_DATA FOR REVIEW_:
(** ** Found stock *)

Lemma create_container_frame st id label type w u1 w1 u2 w2 :
  (match label with Some l => upsertBatchContainerLabel st id l | None => mret tt end : Tx unit) w = (Ok u1, w1) ->
  (match type with Some _ => setBatchContainerType st id type | None => mret tt end : Tx unit) w1 = (Ok u2, w2) ->
  recontained id (wdb w) (wdb w2).
Proof.
  intros H1 H2. transitivity (wdb w1).
  - destruct label; [by eapply upsert_recontained | by tx_inv].
  - destruct type; [|by tx_inv]. unfold setBatchContainerType in H2.
    apply bind_ok in H2 as (cur & w3 & H3 & H2). apply batchContainerID_ok in H3 as (-> & _).
    destruct cur; tx_inv. apply recontained_update.
Qed.

(** A created batch is a new row; no other batch changes. *)
Lemma createBatch_rows st nb w v w' :
  createBatch st nb w = (Ok v, w') ->
  db_batches (wdb w) !! bv_ID v = None /\
  (exists b, db_batches (wdb w') !! bv_ID v = Some b /\ b_ProductID b = nb_ProductID nb /\
     b_LocationID b = nb_LocationID nb /\ b_Quantity b = nb_Quantity nb) /\
  (forall id, id ≠ bv_ID v -> db_batches (wdb w') !! id = db_batches (wdb w) !! id).
Proof.
  unfold createBatch. intros H. tx_next H by require_ok as [_ ->]. tx_next H by require_ok as [_ ->].
  tx_next H for id by newID_ok as (ids & _ & ->). tx_next H by requireProductInStorage_ok as (-> & _).
  tx_next H by requireSameStorage_ok as (-> & _). tx_next H by create_date_ok as ->.
  tx_next H by now_ok as [-> ->]. tx_next H by insert_batch_ok as [Hrow ->].
  apply bind_ok in H as (? & w2 & Hl & H). apply bind_ok in H as (? & w3 & Ht & H).
  apply bind_ok in H as (? & w4 & Hlog & H). apply bind_ok in H as (? & w5 & Hbump & H).
  assert (w' = w5 /\ bv_ID v = id) as [-> ->].
  { destruct (_ || _); [by apply loadBatch_ok in H as [-> (? & _ & ->)] | by tx_inv]. }
  pose proof (create_container_frame _ _ _ _ _ _ _ _ _ Hl Ht) as (_ & _ & Ho & Ei).
  apply scoring_tables in Hbump as (-> & _); [|auto with scoring].
  apply writeLog_ok in Hlog as (? & ? & _ & _ & ->). cbn in *. clear Hl Ht H.
  assert (Hnew : db_batches (wdb w) !! id = None) by (unfold batch_row_ok in Hrow; by bool_to_prop).
  split; [done|]. split.
  - rewrite lookup_insert_eq in Ei. destruct (db_batches (wdb w3) !! id) as [b|]; [|done].
    cbn in Ei. injection Ei as E1 E2 E3 _ _ _. exists b. done.
  - intros id' Hne. by rewrite Ho, lookup_insert_ne.
Qed.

_EXERCISE_: Everything from the line with "unfold createBatch. intros" through the line with "destruct (_ ||" should be written out exactly as it appears above, end lines included, and nothing outside that range.

_EXPECTED OUTPUT_:
  unfold createBatch. intros H. tx_next H by require_ok as [_ ->]. tx_next H by require_ok as [_ ->].
  tx_next H for id by newID_ok as (ids & _ & ->). tx_next H by requireProductInStorage_ok as (-> & _).
  tx_next H by requireSameStorage_ok as (-> & _). tx_next H by create_date_ok as ->.
  tx_next H by now_ok as [-> ->]. tx_next H by insert_batch_ok as [Hrow ->].
  apply bind_ok in H as (? & w2 & Hl & H). apply bind_ok in H as (? & w3 & Ht & H).
  apply bind_ok in H as (? & w4 & Hlog & H). apply bind_ok in H as (? & w5 & Hbump & H).
  assert (w' = w5 /\ bv_ID v = id) as [-> ->].
  { destruct (_ || _); [by apply loadBatch_ok in H as [-> (? & _ & ->)] | by tx_inv]. }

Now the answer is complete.